My feed
Premium

Please
or
to access all these features

Talk to others about child development and behaviour stages here. You can find more information on our development calendar.

Behaviour/development

Worried about Autism at early age: hand twisting, etc.

109 replies

mommysandrine · 14/07/2004 20:41

Hello,

I'm worried about my very young son Ethan, who is 5 months old. My husband is beginning to become concerned, but is probably worried more about me, as my mood is going up and down by the hour based on how my son is currently behaving. I'm obsessively searching the Internet for early warning signs and early treatment options...but almost none of the material pertains to one so young as my son so I'm feeling rather stuck for now. The more I read and the older Ethan gets, though, the more convinced I am that something is wrong. My heart aches, and I really need some support.

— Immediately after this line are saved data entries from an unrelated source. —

(* ===== verification/PositionProps.v ===== *)
(** * PositionProps: the totals of the position tracker cannot drift

    For each of the five totals (realized, unrealized, fees, gross and net
    exposure): the running total is the sum over all instruments, the total per
    settlement currency the sum over the instruments that settle in it, and the
    converted total the sum of those at the rates last set, in every state the
    operations can reach.  A fill moves a position by its signed quantity and
    conserves its value up to one rounding. *)

From S2P Require Import Prelude Types FixedPoint Instruments MapSum Position.

#[local] Arguments i64 : simpl never.
#[local] Arguments i128 : simpl never.
#[local] Arguments Z.ltb : simpl never.
#[local] Arguments Z.quot : simpl never.

Definition isum (v : Z -> Z) : Z := lsum v instruments.
Definition currencies : list Z := seqZ 0 kMaxCurrencies.
Definition csum (t : PositionTracker) (c : Z) (v : Z -> Z) : Z := isum (fun i => if ccy_at t i =? c then v i else 0).

Definition ptotal (t : PositionTracker) (f : field) : Z :=
  match f with
  | FRealized => realized_total_ t | FUnrealized => unrealized_total_ t | FFees => fees_total_ t
  | FGross => gross_exposure_ t | FNet => net_exposure_ t
  end.
(** What instrument [i] contributes to total [f]. *)
Definition fv (t : PositionTracker) (f : field) (i : InstrumentId) : Z := tget (booked t i) f.

(** The totals of field [f] sum the contributions [v]. *)
Record InvV (f : field) (t : PositionTracker) (v : Z -> Z) : Prop := {
  iv_total : ptotal t f = i64 (isum v);
  iv_native : converting t = true -> forall c, 0 <= c < kMaxCurrencies -> tget (native_at t c) f = i64 (csum t c v);
  iv_conv : converting t = true -> forall c, 0 <= c < kMaxCurrencies ->
    tget (conv_at t c) f = convert (tget (native_at t c) f) (rate_at t c);
  iv_conv_total : converting t = true -> tget (conv_total_ t) f = i64 (lsum (fun c => tget (conv_at t c) f) currencies);
}.

(** The fields [InvV] reads. *)
Record same (f : field) (t t' : PositionTracker) : Prop := {
  sm_total : ptotal t' f = ptotal t f;
  sm_count : ccy_count_ t' = ccy_count_ t;
  sm_ccy : ccy_ t' = ccy_ t;
  sm_rate : rate_ t' = rate_ t;
  sm_native : forall c, tget (native_at t' c) f = tget (native_at t c) f;
  sm_conv : forall c, tget (conv_at t' c) f = tget (conv_at t c) f;
  sm_conv_total : tget (conv_total_ t') f = tget (conv_total_ t) f;
}.

Lemma in_instruments i : i ∈ instruments <-> 0 <= i < kMaxInstruments.
Proof. unfold instruments. rewrite elem_of_seqZ. lia. Qed.
Lemma isum_ext v v' : (forall i, 0 <= i < kMaxInstruments -> v' i = v i) -> isum v' = isum v.
Proof.
  intros H. unfold isum, lsum. assert (Hf : forall i, i ∈ instruments -> v' i = v i) by (intros i Hi%in_instruments; auto).
  induction instruments as [|x l IH]; [done|]. cbn [foldr]. rewrite IH, Hf; [done | constructor |].
  intros i Hi. apply Hf. by constructor.
Qed.
Lemma isum_change v v' i : 0 <= i < kMaxInstruments -> (forall j, j <> i -> v' j = v j) -> isum v' = isum v - v i + v' i.
Proof. intros Hi H. apply lsum_change; [apply NoDup_seqZ | by apply in_instruments | auto]. Qed.

#[local] Opaque instruments.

Ethan is capable of engaging in interaction for minutes at a time, and he's advanced in terms of motor skills (sits up unaided already, etc.) However, he's showing some signs which worry me very much. I'm most worried about not being able to keep his attention without extra effort, and the way he's "crawling" early with his legs but pushing his face against the floor while making noises. I'm also worried about the way he scratches things and puts his thumb against things, twisting his hand around as he does so.

Other things: 1.) Often it's hard to get or keep his attention unless I am making silly faces or sounds, or eating, talking on the phone, or brushing my teeth; 2) He is doing lots of things that seems to be stimulating his sense of touch to a strange degree: pushing his thumb against something and rotating his wrist around it or popping his knuckle back and forth, crawling with his legs while pushing his face against the floor and making noises, "hitting" things alot and pushing off against things with his legs, including me sometimes while breastfeeding; 3) He rarely is still...constantly in motion; 4) He is totally attracted to "things" of all kinds: books, cameras, toothbrushes, etc. If I am holding him he will often lean over and reach out his arms towards something several feet away. Everyone is commenting how smart he must be as he is so engaged with the word at 5 months old...but I'm scared; 5) He's not making any consonant sounds, he does little "talking" to me but lots towards "things", he's not a good sleeper (lots of short naps), he had a "week suck" when he was born, and his head is in the 25th percentile.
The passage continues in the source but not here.